Tanto è vero che non passa giorno senza una protesta dei disservizi, delle mancanze, della richiesta di supplenze, di titubanze sugli impegni di spesa per il sostegno, l’assistenza e soprattutto la ripresa successiva, si naviga a vista sperando che l’Europa esista e che ci assista, che illusione. Ecco perché scriviamo quale sarebbe il modello da invidiare, visto che il lockdown è partito in Cina, e da noi prima di essere applicato c’è voluto uno scontro con le regioni più colpite e l’appello più accorato della comunità scientifica, altrimenti saremmo rimasti agli aperitivi coi cinesi.

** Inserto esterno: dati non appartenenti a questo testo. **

(* ===== verification/BufqSteps.v ===== *)
(** * Disk request queues: the parts of the invariant under a change of state

    Sets of holders and waiters, what waking does to a thread, and the frame
    lemmas: a step that touches one queue keeps what the other threads and
    queues rely on. *)

From stdpp Require Import base numbers list option gmap fin_maps.
From Stdlib Require Import ZArith Lia Bool.
From S2P Require Import Prelude Bufq BufqInv.
Local Open Scope Z_scope.

Section Facts.
Context {D : Type} (impls : list (bufq_impl D)) (contents : D -> list nat) (bufs : gset nat).
Implicit Types (s : bst (D:=D)) (p : pc (D:=D)) (bq : bufq (D:=D)).
Notation pc_ok := (pc_ok impls contents bufs).
Notation inv := (inv impls contents bufs).
Notation bq_ok := (bq_ok impls contents).
Notation queued := (queued contents).

(** ** Holders and waiters *)

Lemma elem_holders s q b : b ∈ holders s q <-> b_bq s !! b = Some q.
Proof.
  unfold holders. rewrite elem_of_dom. split.
  - intros [x Hx]. apply map_lookup_filter_Some in Hx as [Hx E]. simpl in E. by subst.
  - intros H. exists q. by apply map_lookup_filter_Some.
Qed.

Lemma elem_waiters s q t : t ∈ waiters s q <-> exists p, thr s !! t = Some p /\ waits q p = true.
Proof.
  unfold waiters. rewrite elem_of_dom. split.
  - intros [x Hx]. apply map_lookup_filter_Some in Hx as [Hx E]. eauto.
  - intros (p & H & W). exists p. by apply map_lookup_filter_Some.
Qed.

Lemma holders_eq s s' q : b_bq s' = b_bq s -> holders s' q = holders s q.
Proof. unfold holders. by intros ->. Qed.

Lemma holders_nil s q b : size (holders s q) = O -> b_bq s !! b <> Some q.
Proof.
  intros H E%elem_holders. apply size_empty_inv in H. set_solver.
Qed.

(** ** Waking *)

(** What waking keeps of a thread. *)
Definition keeps (f : pc (D:=D) -> pc (D:=D)) : Prop :=
  forall p, pq (f p) = pq p /\ pb (f p) = pb p /\ excl (f p) = excl p /\ susp (f p) = susp p
    /\ (forall q, waits q (f p) = waits q p) /\ (forall q, stops p q -> stops (f p) q)
    /\ (forall s, pc_ok s p -> pc_ok s (f p)).

Lemma keeps_id : keeps id.
Proof. repeat split; auto. Qed.

Lemma keeps_wake c : keeps (wake_pc c).
Proof.
  intros p. destruct c, p; simpl; repeat (case_match; simpl); split_and!; tauto.
Qed.

Lemma keeps_compose f g : keeps f -> keeps g -> keeps (fun p => f (g p)).
Proof.
  intros F G p. destruct (F (g p)) as (A & B & C & E & W & S & O), (G p) as (A' & B' & C' & E' & W' & S' & O').
  split_and!; try congruence; eauto.
Qed.

Lemma apart_sym p p' : apart p p' = apart p' p.
Proof.
  assert (Hc : forall o o', clash o o' = clash o' o).
  { intros [a|] [b|]; simpl; auto. apply Nat.eqb_sym. }
  unfold apart. rewrite (Hc (pb p)), (Hc (excl p)), (Hc (pq p)).
  destruct (clash (pb p') (pb p)), (clash (pq p') (excl p)), (clash (excl p') (pq p)), (susp p), (susp p'); auto.
Qed.

Lemma apart_keeps f p p' : keeps f -> apart p (f p') = apart p p'.
Proof. intros K. destruct (K p') as (A & B & C & E & _). unfold apart. by rewrite A, B, C, E. Qed.

(** What [apart] says. *)
Lemma clash_false o o' x : clash o o' = false -> o = Some x -> o' <> Some x.
Proof. intros H -> ->. simpl in H. by rewrite Nat.eqb_refl in H. Qed.

Lemma apart_spec p p' : apart p p' = true ->
  (forall b, pb p = Some b -> pb p' <> Some b) /\ (forall q, excl p = Some q -> pq p' <> Some q)
  /\ (forall q, pq p = Some q -> excl p' <> Some q) /\ (susp p = true -> susp p' = false).
Proof.
  unfold apart. rewrite !andb_true_iff, !negb_true_iff. intros [[[A B] C] E].
  repeat split; intros; eauto using clash_false. rewrite H in E. by destruct (susp p').
Qed.

(** A thread that holds no more than it did. *)
Definition shrinks p p' : Prop :=
  (pb p' = None \/ pb p' = pb p) /\ (excl p' = None \/ excl p' = excl p) /\ (pq p' = None \/ pq p' = pq p)
  /\ (susp p' = true -> susp p = true).

Lemma apart_shrinks p p' p2 : shrinks p p' -> apart p p2 = true -> apart p' p2 = true.
Proof.
  unfold apart. rewrite !andb_true_iff, !negb_true_iff. intros (A & B & C & E) [[[A' B'] C'] E'].
  repeat split.
  - by destruct A as [-> | ->].
  - by destruct B as [-> | ->].
  - by destruct C as [-> | ->].
  - destruct (susp p'); auto. by rewrite E in E'.
Qed.

(** ** Frames *)

Lemma quiet_stopped s q : quiet s q -> stopped s q.
Proof. unfold quiet, stopped, at_bq. case_match; tauto. Qed.

Lemma walked_frame s s' r P :
  bufqs s' = bufqs s -> (bufqs_stop s = true -> bufqs_stop s' = true) ->
  (P -> forall q, quiet s q -> quiet s' q) -> walked s r P -> walked s' r P.
Proof.
  intros L B Q [Hs (pre & E & F)]. split; auto. exists pre. rewrite L. split; auto.
  intros HP. eapply Forall_impl; [by apply F|]. by apply Q.
Qed.

(** What a thread at [p] relies on is not changed from [s] to [s']. *)
Definition needs_stop p : bool :=
  match p with InitSleep _ _ | DestroySleep _ => true | _ => susp p end.

Lemma frame s s' p :
  (susp p = true -> bufqs s' = bufqs s) -> (needs_stop p = true -> bufqs_stop s = true -> bufqs_stop s' = true) ->
  (susp p = true -> match p with InRestart _ => True | _ => forall q, (quiet s q -> quiet s' q) /\ (stopped s q -> stopped s' q) end) ->
  (forall q b, p = StopSleep q b -> stopped s q -> stopped s' q) ->
  (forall q, pq p = Some q -> live s q -> live s' q) ->
  (forall q, excl p = Some q -> (bqs s !! q = None -> bqs s' !! q = None) /\ (dead s q -> dead s' q)
     /\ (forall b, b ∈ queued s q -> b ∈ queued s' q) /\ forall b, b_bq s' !! b = Some q -> b_bq s !! b = Some q) ->
  (forall b, pb p = Some b -> b_bq s' !! b = b_bq s !! b /\ forall q, b ∈ queued s' q -> b ∈ queued s q) ->
  (forall q, p = WaitSleep q -> loaded s q -> loaded s' q) ->
  (forall q r, p = QuiSleep q r -> busy s q -> busy s' q) ->
  pc_ok s p -> pc_ok s' p.
Proof.
  intros L B S St Lv Ex Pb Ws Qs.
  assert (Wk : susp p = true -> forall r P, (P -> forall q, quiet s q -> quiet s' q) -> walked s r P -> walked s' r P).
  { intros Sp r P. apply walked_frame; auto. apply B. by destruct p. }
  destruct p; simpl in *; try tauto; intros Hp; destruct_and?; try specialize (S eq_refl);
    try specialize (Wk eq_refl); split_and?; eauto.
  all: try (apply Wk; [intros _ ?; apply S | done]); try (by apply S).
  all: try (destruct (Pb _ eq_refl) as [-> Pq]; by eauto).
  all: try (destruct (Ex _ eq_refl) as (? & ? & ? & ?); by auto).
  all: try (by apply Wk); try (intros Hin; by eapply (proj2 (Pb _ eq_refl)) in Hin).
  all: intros ->; destruct (Ex _ eq_refl) as (_ & _ & Eq & Eb); intros b' Hb ?; naive_solver.
Qed.

(** ** A change of one queue *)

Lemma at_upd s s' q0 bq bq' (P : bufq -> Prop) q :
  bqs s' = <[q0 := bq']> (bqs s) -> bqs s !! q0 = Some bq -> (q = q0 -> P bq -> P bq') ->
  at_bq s q P -> at_bq s' q P.
Proof.
  intros E Hq HP. unfold at_bq. rewrite E. destruct (decide (q = q0)) as [->|?].
  - rewrite lookup_insert_eq, Hq. auto.
  - by rewrite lookup_insert_ne by congruence.
Qed.

Lemma at_upd_inv s s' q0 bq' (P : bufq -> Prop) q :
  bqs s' = <[q0 := bq']> (bqs s) -> at_bq s' q P -> (q = q0 /\ P bq') \/ (q <> q0 /\ at_bq s q P).
Proof.
  intros E. unfold at_bq. rewrite E. destruct (decide (q = q0)) as [->|?].
  - rewrite lookup_insert_eq. auto.
  - rewrite lookup_insert_ne by congruence. auto.
Qed.

Lemma queued_upd s s' q0 bq' q :
  bqs s' = <[q0 := bq']> (bqs s) ->
  queued s' q = if decide (q = q0) then match bufq_data bq' with Some d => contents d | None => [] end else queued s q.
Proof.
  intros E. unfold BufqInv.queued. rewrite E. case_decide as Hq; subst.
  - by rewrite lookup_insert_eq.
  - by rewrite lookup_insert_ne by congruence.
Qed.

Lemma queued_at s q bq d : bqs s !! q = Some bq -> bufq_data bq = Some d -> queued s q = contents d.
Proof. unfold BufqInv.queued. by intros -> ->. Qed.

(** ** Waiters after a step *)

Section Waiters.
Context s s' (t : nat) p p' f (Hp : thr s !! t = Some p) (K : keeps f) (E : thr s' = <[t := p']> (f <$> thr s)).

Lemma thr_other t2 p2 : t2 <> t -> thr s' !! t2 = Some p2 -> exists p3, thr s !! t2 = Some p3 /\ p2 = f p3.
Proof.
  intros Hn. rewrite E, lookup_insert_ne, lookup_fmap by congruence.
  destruct (thr s !! t2) eqn:H; simpl; [|done]. intros [= <-]. eauto.
Qed.

Lemma waiters_other q t2 : t2 <> t -> t2 ∈ waiters s' q <-> t2 ∈ waiters s q.
Proof.
  intros Hn. rewrite !elem_waiters, E, lookup_insert_ne, lookup_fmap by congruence.
  destruct (thr s !! t2) as [p2|]; simpl; [|naive_solver].
  destruct (K p2) as (_ & _ & _ & _ & W & _). split; intros (? & [= <-] & ?); eexists; split; eauto; congruence.
Qed.

Lemma waiters_self q : (t ∈ waiters s q <-> waits q p = true) /\ (t ∈ waiters s' q <-> waits q p' = true).
Proof. rewrite !elem_waiters, E, lookup_insert_eq, Hp. naive_solver. Qed.

Lemma waiters_same q : waits q p' = waits q p -> waiters s' q = waiters s q.
Proof.
  intros Hw. apply set_eq. intros t2. destruct (decide (t2 = t)) as [->|?]; [|by apply waiters_other].
  destruct (waiters_self q) as [-> ->]. by rewrite Hw.
Qed.

Lemma waiters_more q : waits q p = false -> waits q p' = true -> size (waiters s' q) = S (size (waiters s q)).
Proof.
  intros H H'. destruct (waiters_self q) as [A B].
  assert (Eq : waiters s' q = {[t]} ∪ waiters s q).
  { apply set_eq. intros t2. rewrite elem_of_union, elem_of_singleton.
    destruct (decide (t2 = t)) as [->|?]; [tauto|]. rewrite waiters_other by done. naive_solver. }
  rewrite Eq, size_union, size_singleton; [lia|]. apply disjoint_singleton_l. rewrite A. congruence.
Qed.

Lemma waiters_less q : waits q p = true -> waits q p' = false -> size (waiters s q) = S (size (waiters s' q)).
Proof.
  intros H H'. destruct (waiters_self q) as [A B].
  assert (Eq : waiters s q = {[t]} ∪ waiters s' q).
  { apply set_eq. intros t2. rewrite elem_of_union, elem_of_singleton.
    destruct (decide (t2 = t)) as [->|?]; [tauto|]. rewrite waiters_other by done. naive_solver. }
  rewrite Eq, size_union, size_singleton; [lia|]. apply disjoint_singleton_l. rewrite B. congruence.
Qed.
End Waiters.

(** ** The invariant after a step of one thread *)

Lemma inv_step s s' t p p' f :
  inv s -> thr s !! t = Some p -> keeps f -> thr s' = <[t := p']> (f <$> thr s) ->
  (forall t2 p2, t2 <> t -> thr s !! t2 = Some p2 -> apart p' p2 = true) ->
  NoDup (bufqs s') -> (forall q, q ∈ bufqs s' <-> is_Some (bqs s' !! q)) ->
  (forall q bq, bqs s' !! q = Some bq -> bq_ok bq (holders s' q) (size (waiters s' q))) ->
  (forall t2 p2, t2 <> t -> thr s !! t2 = Some p2 -> pc_ok s (f p2) -> pc_ok s' (f p2)) ->
  pc_ok s' p' ->
  (forall b q, b_bq s' !! b = Some q -> b ∈ bufs /\ is_Some (bqs s' !! q)) ->
  (forall q, stopped s' q -> stops p' q \/ (stopped s q /\ ~ stops p q)) ->
  (bufqs_stop s' = true -> susp p' = true \/ (bufqs_stop s = true /\ susp p = false)) ->
  inv s'.
Proof.
  intros I Hp K E Ha Hl Hd Hq Ho Hok Hb Hs Hbs. split; try assumption.
  - intros t2 p2 H2. destruct (decide (t2 = t)) as [->|Hn].
    + rewrite E, lookup_insert_eq in H2. by injection H2 as <-.
    + destruct (thr_other s s' t p' f E t2 p2 Hn H2) as (p3 & H3 & ->).
      eapply Ho; eauto. destruct (K p3) as (_ & _ & _ & _ & _ & _ & O). by eapply O, i_pcs.
  - assert (G : forall t2 p2, t2 <> t -> thr s' !! t2 = Some p2 -> apart p' p2 = true).
    { intros t2 p2 Hn H2. destruct (thr_other s s' t p' f E t2 p2 Hn H2) as (p3 & H3 & ->).
      rewrite apart_keeps by done. eauto. }
    intros t1 t2 p1 p2 Hn H1 H2. destruct (decide (t1 = t)) as [->|N1].
    + rewrite E, lookup_insert_eq in H1. injection H1 as <-. by eapply G.
    + destruct (decide (t2 = t)) as [->|N2].
      * rewrite E, lookup_insert_eq in H2. injection H2 as <-. rewrite apart_sym. by eapply G.
      * destruct (thr_other s s' t p' f E t1 p1 N1 H1) as (p3 & H3 & ->).
        destruct (thr_other s s' t p' f E t2 p2 N2 H2) as (p4 & H4 & ->).
        rewrite apart_keeps, apart_sym, apart_keeps, apart_sym by done. by eapply (i_apart _ _ _ s I t1 t2).
  - intros q H. destruct (Hs q H) as [?|[S N]]; [exists t, p'; rewrite E, lookup_insert_eq; split; [reflexivity | assumption]|].
    destruct (i_stop _ _ _ s I q S) as (t2 & p2 & H2 & S2). destruct (decide (t2 = t)) as [->|Hn]; [rewrite Hp in H2; injection H2 as <-; tauto|].
    exists t2, (f p2). rewrite E, lookup_insert_ne, lookup_fmap, H2 by congruence. split; [done|].
    destruct (K p2) as (_ & _ & _ & _ & _ & S3 & _). auto.
  - intros H. destruct (Hbs H) as [?|[S N]]; [exists t, p'; rewrite E, lookup_insert_eq; split; [reflexivity | assumption]|].
    destruct (i_bstop _ _ _ s I S) as (t2 & p2 & H2 & S2). destruct (decide (t2 = t)) as [->|Hn]; [rewrite Hp in H2; congruence|].
    exists t2, (f p2). rewrite E, lookup_insert_ne, lookup_fmap, H2 by congruence. split; [done|].
    destruct (K p2) as (_ & _ & _ & S3 & _). congruence.
Qed.
End Facts.

(** * eVery section keeps the invariant

    One lemma per section of [Bufq], on all its branches; none of them
    faults. *)

Section Steps.
Context {D : Type} (impls : list (bufq_impl D)) (contents : D -> list nat) (bufs : gset nat).
Context (impls_ok : forall i, i ∈ impls -> Discipline contents i) (bufs_small : Z.of_nat (size bufs) < 2 ^ 32).
Implicit Types (s : bst (D:=D)) (p : pc (D:=D)) (bq : bufq (D:=D)).
Notation pc_ok := (pc_ok impls contents bufs).
Notation inv := (inv impls contents bufs).
Notation bq_ok := (bq_ok impls contents).
Notation queued := (queued contents).
Notation keeps := (keeps impls contents bufs).
Notation guard := (guard impls contents bufs).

La realtà è che stiamo fronteggiando il dramma, che supereremo certamente, perché c’è stata una risposta eccezionale, dei medici, degli ospedali, degli operatori dei soccorsi civili, dei volontari, dei donatori, delle forze dell’ordine, dei territori e dei rappresentanti, dei cittadini. C’è stato un impegno smisurato a correre ai ripari da parte dei sanitari, di una catena di solidarietà italiana, l’unica che ci invidiano ovunque, perché gli italiani a parte quattro imbecilli che vanno colpiti per direttissima, hanno capito e reagito bene nonostante la confusione e l’impreparazione del governo e della pubblica amministrazione, altroché modello.

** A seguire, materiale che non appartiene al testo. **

(* ===== verification/Pipe.v ===== *)
(** * Pipes (sys/kern/sys_pipe.c, sys/sys/pipe.h)

    A pipe is a ring buffer with a lock bit, flags that say who waits, and a
    count of the calls at work on it; two of them, linked as peers, make the
    two directions.  All sleeps on a pipe use its address as the channel, so
    every wake-up reaches every sleeper.

    The kernel lock is given up only where a thread can sleep: in [tsleep], in
    [uiomove] (a page fault of the user's buffer) and in [km_alloc].  A call is
    cut there.  A section is a function on the pipe it works on ([ps]: the
    pipe, whether it called [wakeup], the counters of the module, and what it
    let the outside see); [psys] has the pipes and threads and [step_thread]
    runs a section. *)

From stdpp Require Import base numbers list option gmap.
From Stdlib Require Import ZArith Lia Bool.
From S2P Require Import Prelude.
Local Open Scope Z_scope.

(** ** Constants *)

Definition PIPE_SIZE : Z := 16384.
Definition BIG_PIPE_SIZE : Z := 65536.
Definition PIPE_BUF : Z := 512.
Definition MINPIPESIZE : Z := PIPE_SIZE / 3.
Definition LIMITBIGPIPES : Z := 32.

Definition PIPE_ASYNC : Z := 2 ^ 2.
Definition PIPE_WANTR : Z := 2 ^ 3.
Definition PIPE_WANTW : Z := 2 ^ 4.
Definition PIPE_WANT : Z := 2 ^ 5.
Definition PIPE_SEL : Z := 2 ^ 6.
Definition PIPE_EOF : Z := 2 ^ 7.
Definition PIPE_LOCK : Z := 2 ^ 8.
Definition PIPE_LWANT : Z := 2 ^ 9.

Definition EPIPE : Z := 32.
Definition NO_PID : Z := 32767.
Definition ENOTTY : Z := 25.

(** ** Data *)

Record pipebuf := Pipebuf { cnt : Z; b_in : Z; b_out : Z; b_size : Z; buffer : list Z }.

(** [pipe_freed] says that [pipe_buffer.buffer] is NULL.  The time stamps are
    left out. *)
Record pipe := Pipe { pipe_buffer : pipebuf; pipe_freed : bool; pipe_state : Z; pipe_busy : Z;
  pipe_peer : option nat; pipe_pgid : Z }.

Definition set_buf (P : pipe) (b : pipebuf) : pipe :=
  Pipe b (pipe_freed P) (pipe_state P) (pipe_busy P) (pipe_peer P) (pipe_pgid P).
Definition set_state (P : pipe) (f : Z) : pipe :=
  Pipe (pipe_buffer P) (pipe_freed P) f (pipe_busy P) (pipe_peer P) (pipe_pgid P).
Definition set_busy (P : pipe) (n : Z) : pipe :=
  Pipe (pipe_buffer P) (pipe_freed P) (pipe_state P) n (pipe_peer P) (pipe_pgid P).
Definition set_peer (P : pipe) (o : option nat) : pipe :=
  Pipe (pipe_buffer P) (pipe_freed P) (pipe_state P) (pipe_busy P) o (pipe_pgid P).
Definition set_pgid (P : pipe) (g : Z) : pipe :=
  Pipe (pipe_buffer P) (pipe_freed P) (pipe_state P) (pipe_busy P) (pipe_peer P) g.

E allora se sbagliare è umano ora serve che l’esecutivo dia un segno positivo di reazione, interpretazione delle necessità, scavalcando ogni legge di cui si nutre la burocrazia, ogni vincolo assurdo dell’amministrazione, per dare subito a tutti il necessario e lo straordinario, in mezzi, risorse, strumenti e facilitazioni, liquidità, fiscalità, agevolazioni. Così come per decreto si sono sospese in una notte alcune libertà costituzionali, altrettanto bisogna sospendere quelle burocratiche, di carte, certificazioni, moduli e passaggi, rendendo disponibili gli aiuti a semplice domanda, anzi all’annuncio, visto che di annunci ne sentiamo a iosa. Per farcela il paese ha bisogno di tutto e subito, non per dosi, dal credito a costo zero, all’eliminazione di una parte delle tasse, al blocco istantaneo di mille adempimenti, insomma se da una parte si è tolta liberta da quell’altra bisogna aumentarla in modo esponenziale per favorire la ripresa.
Non c’è più tempo, questa è la sfida, aspettare gli eventi, l’Europa, il cambio di stagione, sarebbe imperdonabile, esiziale, se vogliamo davvero che non finisca male.